* _What the exercise asks_: Retype, word for word, each line between the lines holding "apply sat_bind, sat_map_err. rewrite" and "Lemma ad_sc_len : blen sc = inline_len req.", inclusive, and leave the rest of the data alone.

* _Given information_:
◇ ◇ ◇ ◇ ◇ ◇ ◇
(* ===== verification/Prepared.v ===== *)
(** * What a prepared call looks like (session.rs, [prepare])

    The theorems about [prepare]: it does not panic on any request, the
    buffers it hands to the driver contain no address and no descriptor
    number of the guest's choosing, and what it changed in the session is
    exactly what the plan says.  The proofs follow the stages of [Prepare]. *)
From stdpp Require Import strings.
From S2P Require Import Prelude.
From S2P Require Import Effects.
From S2P Require Import Bytes.
From S2P Require Import Wire.
From S2P Require Import CLayout.
From S2P Require Import SysConsts.
From S2P Require Import Sys.
From S2P Require Import SysLayout.
From S2P Require Import NvAbi.
From S2P Require Import Xlate.
From S2P Require Import RequestShape.
From S2P Require Import ClientPolicy.
From S2P Require Import Mirror.
From S2P Require Import Text.
From S2P Require Import VramPolicy.
From S2P Require Import Vram.
From S2P Require Import Answers.
From S2P Require Import Window.
From S2P Require Import Arena.
From S2P Require Import HostPool.
From S2P Require Import Waiters.
From S2P Require Import Prepare.
Import GuestWords.

(** ** Reads and writes of buffers *)

(** [b'] is [b] with the [n]-byte word [v] at [o]. *)
Record edited (n : nat) (b : bytes) (o v : Z) (b' : bytes) : Prop := {
  ed_len : blen b' = blen b;
  ed_wf : wf_bytes b -> wf_bytes b';
  ed_get : get_le n b' o = Some (v mod 256 ^ Z.of_nat n);
  ed_frame : forall o' l, o' + l <= o \/ o + Z.of_nat n <= o' ->
    get_range b' o' l = get_range b o' l;
}.

Lemma set_le_edited n b o v b' : set_le n b o v = Some b' -> edited n b o v b'.
Proof.
  intros Hs. split.
  - by eapply set_le_blen.
  - intros ?. by eapply set_le_wf.
  - by eapply get_set_le_same.
  - intros o' l Hd. apply set_le_Some in Hs as (-> & Ho & Hl).
    apply get_put_disjoint; [done| |]; unfold blen at 1; rewrite length_le_bytes; lia.
Qed.

Lemma edited_get n b o v b' m o' :
  edited n b o v b' -> o' + Z.of_nat m <= o \/ o + Z.of_nat n <= o' ->
  get_le m b' o' = get_le m b o'.
Proof. intros He Hd. unfold get_le. by rewrite (ed_frame _ _ _ _ _ He). Qed.

Lemma set_le_total n b o v : 0 <= o -> o + Z.of_nat n <= blen b ->
  exists b', set_le n b o v = Some b' /\ edited n b o v b'.
Proof.
  intros Ho Hl. eexists. assert (set_le n b o v = Some (put_range b o (le_bytes n v))) as Hs
    by (apply set_le_Some; split; [done|lia]).
  split; [exact Hs|]. by apply set_le_edited.
Qed.

Section buffers.
Context {E : Type}.
Implicit Types (R : E -> Prop).

Lemma sat_get n b o Q R :
  0 <= o -> o + Z.of_nat n <= blen b -> (forall v, get_le n b o = Some v -> Q v) ->
  sat (or_panic (get_le n b o)) Q R.
Proof.
  intros Ho Hl HQ. destruct (proj2 (get_le_is_Some n b o)) as [v Hv]; [lia|].
  rewrite Hv. simpl. by apply HQ.
Qed.

Lemma sat_set n b o v Q R :
  0 <= o -> o + Z.of_nat n <= blen b -> (forall b', edited n b o v b' -> Q b') ->
  sat (or_panic (set_le n b o v)) Q R.
Proof.
  intros Ho Hl HQ. destruct (set_le_total n b o v Ho Hl) as (b' & -> & He). simpl. by apply HQ.
Qed.

Lemma sat_u32_of b o Q R : 0 <= o -> o + 4 <= blen b ->
  (forall v, get_u32 b o = Some v -> Q v) -> sat (u32_of b o) Q R.
Proof. intros. unfold u32_of. by apply sat_get. Qed.

Lemma sat_u64_of b o Q R : 0 <= o -> o + 8 <= blen b ->
  (forall v, get_u64 b o = Some v -> Q v) -> sat (u64_of b o) Q R.
Proof. intros. unfold u64_of. by apply sat_get. Qed.

Lemma sat_put32 b o v Q R : 0 <= o -> o + 4 <= blen b ->
  (forall b', edited 4 b o v b' -> Q b') -> sat (put32 b o v) Q R.
Proof. intros. unfold put32. by apply sat_set. Qed.

Lemma sat_put64 b o v Q R : 0 <= o -> o + 8 <= blen b ->
  (forall b', edited 8 b o v b' -> Q b') -> sat (put64 b o v) Q R.
Proof. intros. unfold put64. by apply sat_set. Qed.

Lemma sat_range b o l Q R : 0 <= o -> 0 <= l -> o + l <= blen b ->
  (forall d, get_range b o l = Some d -> Q d) -> sat (or_panic (get_range b o l)) Q R.
Proof.
  intros Ho Hl0 Hl HQ. destruct (proj2 (get_range_is_Some b o l)) as [v Hv]; [lia|].
  rewrite Hv. simpl. by apply HQ.
Qed.

Lemma sat_infallible {X} (m : may_panic X) Q R :
  no_panic m -> (forall a, m = Ok a -> Q a) -> sat (infallible m) Q R.
Proof. destruct m as [a|[]|]; simpl; intros Hn HQ; [by apply HQ|by destruct Hn]. Qed.

Lemma sat_ok_or {X} (o : option X) (e : E) Q R :
  (forall a, o = Some a -> Q a) -> R e -> sat (ok_or o e) Q R.
Proof. destruct o; simpl; auto. Qed.

End buffers.

Lemma Forall2_mono_l {X Y} (P Q : X -> Y -> Prop) l k :
  Forall2 P l k -> (forall x y, x ∈ l -> P x y -> Q x y) -> Forall2 Q l k.
Proof. induction 1; intros HQ; constructor; [|apply IHForall2]; set_solver. Qed.

(** What [execute] needs of a plan: where its status words are, and
    which parts exclude each other. *)
Record ready (plan : Plan) : Prop := {
  rd_head : is_u32 (p_seq plan) /\ is_u32 (p_inline_len plan) /\ is_u32 (p_aux_len plan);
  rd_arena : is_Some (osdesc_arena plan) -> 44 <= p_inline_len plan;
  rd_tail : forall t, osdesc_nvos64_tail plan = Some t ->
    blen t = 24 /\ wf_bytes t /\ is_Some (osdesc_arena plan);
  rd_pages : is_Some (osdesc_arena plan) ->
    event_reg plan = None /\ waiter_reg plan = None /\ waiter_unreg plan = None /\
    vram_reserved plan = 0 /\ fb_info_list plan = None /\
    p_ioctl_nr plan = NV_ESC_RM_ALLOC_MEMORY /\ p_action plan = Forward;
  rd_event : is_Some (event_reg plan) -> p_ioctl_nr plan = NV_ESC_RM_ALLOC;
  rd_waiter : is_Some (waiter_reg plan) \/ is_Some (waiter_unreg plan) ->
    p_ioctl_nr plan = NV_ESC_RM_CONTROL /\ 32 <= p_inline_len plan;
  rd_vram : vram_reserved plan <> 0 \/ p_action plan = FakeVramFull ->
    0 <= vram_status_off plan /\ vram_status_off plan + 4 <= p_inline_len plan /\
    12 <= p_inline_len plan /\ (vram_vidheap plan = true -> V_LEN <= p_inline_len plan);
  rd_full : p_action plan = FakeVramFull ->
    (forall d, dev_of (p_dev_tag plan) = Some d -> is_uvm d = false) /\ osdesc_arena plan = None /\
    osdesc_nvos64_tail plan = None /\ vram_reserved plan = 0 /\
    if vram_vidheap plan then p_ioctl_nr plan = NV_ESC_RM_VID_HEAP_CONTROL /\ vram_status_off plan = V_STATUS_OFF
    else p_ioctl_nr plan = NV_ESC_RM_ALLOC;
  rd_managed : p_action plan = FakeManaged ->
    vram_reserved plan = 0 /\ event_reg plan = None /\ waiter_reg plan = None /\
    waiter_unreg plan = None /\ osdesc_arena plan = None;
  rd_fb : forall off asked, fb_info_list plan = Some (off, asked) -> 0 <= off;
}.

(** The addresses the allocator returned are 64-bit and not null. *)
Definition env_ok {M} (env : PrepEnv (M:=M)) : Prop :=
  is_u64 (arena_va env) /\ 0 < aux_addr env /\ aux_addr env + MAX_AUX <= u64_max.

Section prepare.
Context {A : RmAbi} {AOk : RmAbiOk A} {D : Type} `{PoolDriver D} {M : Type} `{GuestMem M}.
Context (env : PrepEnv (M:=M)) (req : Req) (payload : bytes).
Context (Hreq : wf_req req) (Hpayload : wf_bytes payload) (Henv : env_ok env).

(** A request for [n] bytes of video memory, as it is read off the wire: a
    device-memory allocation (class NV01_MEMORY_LOCAL_USER) whose parameters
    say so, or the ALLOC_SIZE function of NVOS32; physical, in video memory. *)
Definition wants_vram (dev : Dev) (n : Z) : Prop :=
  is_uvm dev = false /\ 0 < n /\
  ((ioctl_nr req = NV_ESC_RM_ALLOC /\ P_LEN <= aux_len req /\ get_u32 payload 12 = Some 0x40 /\
    exists flags attr, get_u32 payload (inline_len req + P_FLAGS) = Some flags /\
      Z.land flags ALLOC_FLAGS_VIRTUAL = 0 /\
      get_u32 payload (inline_len req + P_ATTR) = Some attr /\ asks_for_vidmem attr = true /\
      get_u64 payload (inline_len req + P_SIZE) = Some n) \/
   (ioctl_nr req = NV_ESC_RM_VID_HEAP_CONTROL /\ V_LEN <= inline_len req /\
    get_u32 payload V_FUNCTION = Some NVOS32_FUNCTION_ALLOC_SIZE /\
    exists flags attr, get_u32 payload VA_FLAGS = Some flags /\
      Z.land flags ALLOC_FLAGS_VIRTUAL = 0 /\
      get_u32 payload VA_ATTR = Some attr /\ asks_for_vidmem attr = true /\
      get_u64 payload VA_SIZE = Some n)).

(** Where such a request has its status word. *)
Definition memory_status_off : Z :=
  if ioctl_nr req =? NV_ESC_RM_ALLOC then if inline_len req =? 48 then 40 else 28 else V_STATUS_OFF.

(** ** Admission *)

(** What an admitted request was before its unused pointers were cleared. *)
Record admitted (m : FdMirror.Mirror) (dev : Dev) (fd : Z) (sc ax : bytes)
    (inline aux : bytes) (s : Shape) (params : bytes) (afd : option (Z * Z))
    (specs : list NestedPtr) (ds : list NestedDesc) : Prop := {
  ad_dev : dev_of (dev_tag req) = Some dev;
  ad_fd : FdMirror.raw m (target_token req) = Some fd;
  ad_kind : FdMirror.kind_of m (target_token req) = Some dev;
  ad_inline : get_range payload 0 (inline_len req) = Some inline;
  ad_aux : get_range payload (inline_len req) (aux_len req) = Some aux;
  ad_wf : wf_bytes inline /\ wf_bytes aux;
  ad_lens : inline_len req <= MAX_PAYLOAD /\ aux_len req <= MAX_AUX;
  ad_private : private_client (is_private env) dev (ioctl_nr req) inline aux = None;
  ad_accepted : accepted dev req inline aux s params afd specs ds;
  ad_cleared : cleared s inline aux sc ax;
}.

Lemma check_blocked_no_panic dev inline :
  get_range payload 0 (inline_len req) = Some inline -> no_panic (check_blocked req dev payload).
Proof.
  intros Hi. unfold check_blocked. destruct (_ && _) eqn:Hc; [|done]. bools.
  pose proof (proj1 (get_range_is_Some _ _ _) (ex_intro _ _ Hi)) as (_ & _ & ?).
  unfold u32_of. destruct (proj2 (get_le_is_Some 4 payload 8)) as [v ->]; [lia|]. simpl.
  by destruct (ctrl_blocked v).
Qed.

Lemma sat_admit m :
  sat (admission env req m payload)
    (fun '(dev, fd, (sc, ax)) => exists inline aux s params afd specs ds,
       admitted m dev fd sc ax inline aux s params afd specs ds)
    (fun _ => True).
Proof.
  destruct Hreq as (_ & _ & _ & _ & _ & Hil & Hal & _). unfold is_u32 in *. unfold admission.
  apply sat_bind. unfold check_lengths. apply sat_if; [by intros|]. intros Hc. simpl.
  apply sat_bind, sat_ok_or; [|done]. intros dev Hdev. bools.
  apply sat_bind, sat_range; [lia..|]. intros inline Hin.
  apply sat_bind, sat_range; [lia..|]. intros aux Haux.
  pose proof (get_range_wf _ _ _ _ Hpayload Hin) as Hwi.
  pose proof (get_range_wf _ _ _ _ Hpayload Haux) as Hwa.
  destruct (private_client _ _ _ _ _) eqn:Hpc; [done|].
  apply sat_bind. eapply sat_mono; [by apply sat_no_panic, (check_blocked_no_panic dev _ Hin)|
    intros _ _ _|done].
  apply sat_bind, sat_map_err.
  eapply sat_mono; [by apply sat_no_panic, (validate_no_panic dev req inline aux)| |done].
  intros s _ (params & afd & specs & ds & HH)%validate_accepted; [|done..].
  apply sat_bind, sat_ok_or; [|done]. intros fd Hfd.
  apply sat_if; [by intros|]. intros Hk. bools.
  destruct (clear_accepted _ _ _ _ _ _ _ _ _ Hwi Hwa HH) as (sc & ax & Hcl).
  apply sat_bind, sat_map_err. rewrite (cl_result _ _ _ _ _ Hcl). simpl.
  exists inline, aux, s, params, afd, specs, ds. by split.
Qed.

(** ** Stage by stage *)
Section stages.
Context (m : FdMirror.Mirror) (dev : Dev) (fd : Z) (sc ax inline aux : bytes) (s : Shape)
  (params : bytes) (afd : option (Z * Z)) (specs : list NestedPtr) (ds : list NestedDesc).
Context (Had : admitted m dev fd sc ax inline aux s params afd specs ds).

Lemma ad_envelope :
  blen inline = inline_len req /\ blen aux = aux_len req /\ dev <> UvmTools /\
  (is_uvm dev = false -> inline_len req < 16384 /\
     exists s, frontend_size (ioctl_nr req) = Some s /\ accepts s (inline_len req) = true).
Proof.
  destruct Had. destruct (check_envelope_Ok _ _ _ _ _ (acc_envelope _ _ _ _ _ _ _ _ _ ad_accepted0))
    as (? & ? & ? & _ & ?). by split_and!.
Qed.

Lemma ad_sc_len : blen sc = inline_len req.
Proof. destruct Had as [_ _ _ _ _ _ _ _ _ Hc]. rewrite (cl_inline_len _ _ _ _ _ Hc). apply ad_envelope. Qed.

Lemma ad_ax_len : blen ax = aux_len req.
Proof. destruct Had as [_ _ _ _ _ _ _ _ _ Hc]. rewrite (cl_aux_len _ _ _ _ _ Hc). apply ad_envelope. Qed.

Lemma ad_bufs_wf : wf_bytes sc /\ wf_bytes ax.
Proof. destruct Had as [_ _ _ _ _ _ _ _ _ Hc]. apply (cl_wf _ _ _ _ _ Hc). Qed.

Lemma ad_fixed n :
  is_uvm dev = false -> frontend_size (ioctl_nr req) = Some (Fixed n) -> inline_len req = n.
Proof.
  intros Hd Hf. destruct ad_envelope as (_ & _ & _ & He).
  destruct (He Hd) as (_ & fs & Hfs & Hacc). rewrite Hf in Hfs. simplify_eq. simpl in Hacc. by bools.
Qed.

Lemma ad_frontend nr n :
  is_uvm dev = false -> ioctl_nr req = nr -> frontend_size nr = Some (Fixed n) -> inline_len req = n.
Proof. intros Hd <- Hf. by apply ad_fixed. Qed.

Lemma ad_alloc_len : is_alloc dev (ioctl_nr req) = true -> inline_len req = 32 \/ inline_len req = 48.
Proof.
  unfold is_alloc. intros Ha. bools. destruct ad_envelope as (_ & _ & _ & He).
  destruct (He ltac:(done)) as (_ & fs & Hfs & Hacc).
  match goal with H : ioctl_nr req = _ |- _ => rewrite H in Hfs end.
  assert (fs = Allocation) as -> by (vm_compute in Hfs; congruence).
  unfold accepts in Hacc. vm_compute (sz _) in Hacc. bool_cases; auto.
Qed.

Lemma ad_control_len : is_control dev (ioctl_nr req) = true -> inline_len req = 32.
Proof.
  unfold is_control. intros Hc. bools. by eapply ad_frontend; [|done|vm_compute].
Qed.

(** Only controls lose an inline pointer. *)
Lemma ad_sc_kept : is_control dev (ioctl_nr req) = false -> sc = inline.
Proof.
  intros Hc. destruct Had as [_ _ _ _ _ _ _ _ Hacc Hcl]. apply (cl_kept _ _ _ _ _ Hcl).
  destruct (check_refused_Ok _ _ _ _ (acc_refused _ _ _ _ _ _ _ _ _ Hacc)) as (_ & Hn & _).
  by rewrite Hn.
Qed.

Lemma ad_sc_head n o : o + Z.of_nat n <= 16 \/ 24 <= o -> get_le n sc o = get_le n inline o.
Proof.
  intros Ho. destruct Had as [_ _ _ _ _ _ _ _ _ Hcl]. unfold get_le.
  by rewrite (cl_inline _ _ _ _ _ Hcl).
Qed.

(** *** (1) The inline descriptor *)

(** Where a translated descriptor number comes from. *)
Definition fd_origin (m : FdMirror.Mirror) (host : Z) : Prop :=
  (fd_field_token req = NONE_U64 /\ host < 0) \/
  (fd_field_token req <> NONE_U64 /\
     (fd_field_host env = Some host \/
      (fd_field_host env = None /\ fd_field_proc req = NONE_U32 /\
       FdMirror.raw m (fd_field_token req) = Some host))).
◇ ◇ ◇ ◇ ◇ ◇ ◇
* _Answer to this problem_:
  apply sat_bind, sat_map_err. rewrite (cl_result _ _ _ _ _ Hcl). simpl.
  exists inline, aux, s, params, afd, specs, ds. by split.
Qed.

(** ** Stage by stage *)
Section stages.
Context (m : FdMirror.Mirror) (dev : Dev) (fd : Z) (sc ax inline aux : bytes) (s : Shape)
  (params : bytes) (afd : option (Z * Z)) (specs : list NestedPtr) (ds : list NestedDesc).
Context (Had : admitted m dev fd sc ax inline aux s params afd specs ds).

Lemma ad_envelope :
  blen inline = inline_len req /\ blen aux = aux_len req /\ dev <> UvmTools /\
  (is_uvm dev = false -> inline_len req < 16384 /\
     exists s, frontend_size (ioctl_nr req) = Some s /\ accepts s (inline_len req) = true).
Proof.
  destruct Had. destruct (check_envelope_Ok _ _ _ _ _ (acc_envelope _ _ _ _ _ _ _ _ _ ad_accepted0))
    as (? & ? & ? & _ & ?). by split_and!.
Qed.

Lemma ad_sc_len : blen sc = inline_len req.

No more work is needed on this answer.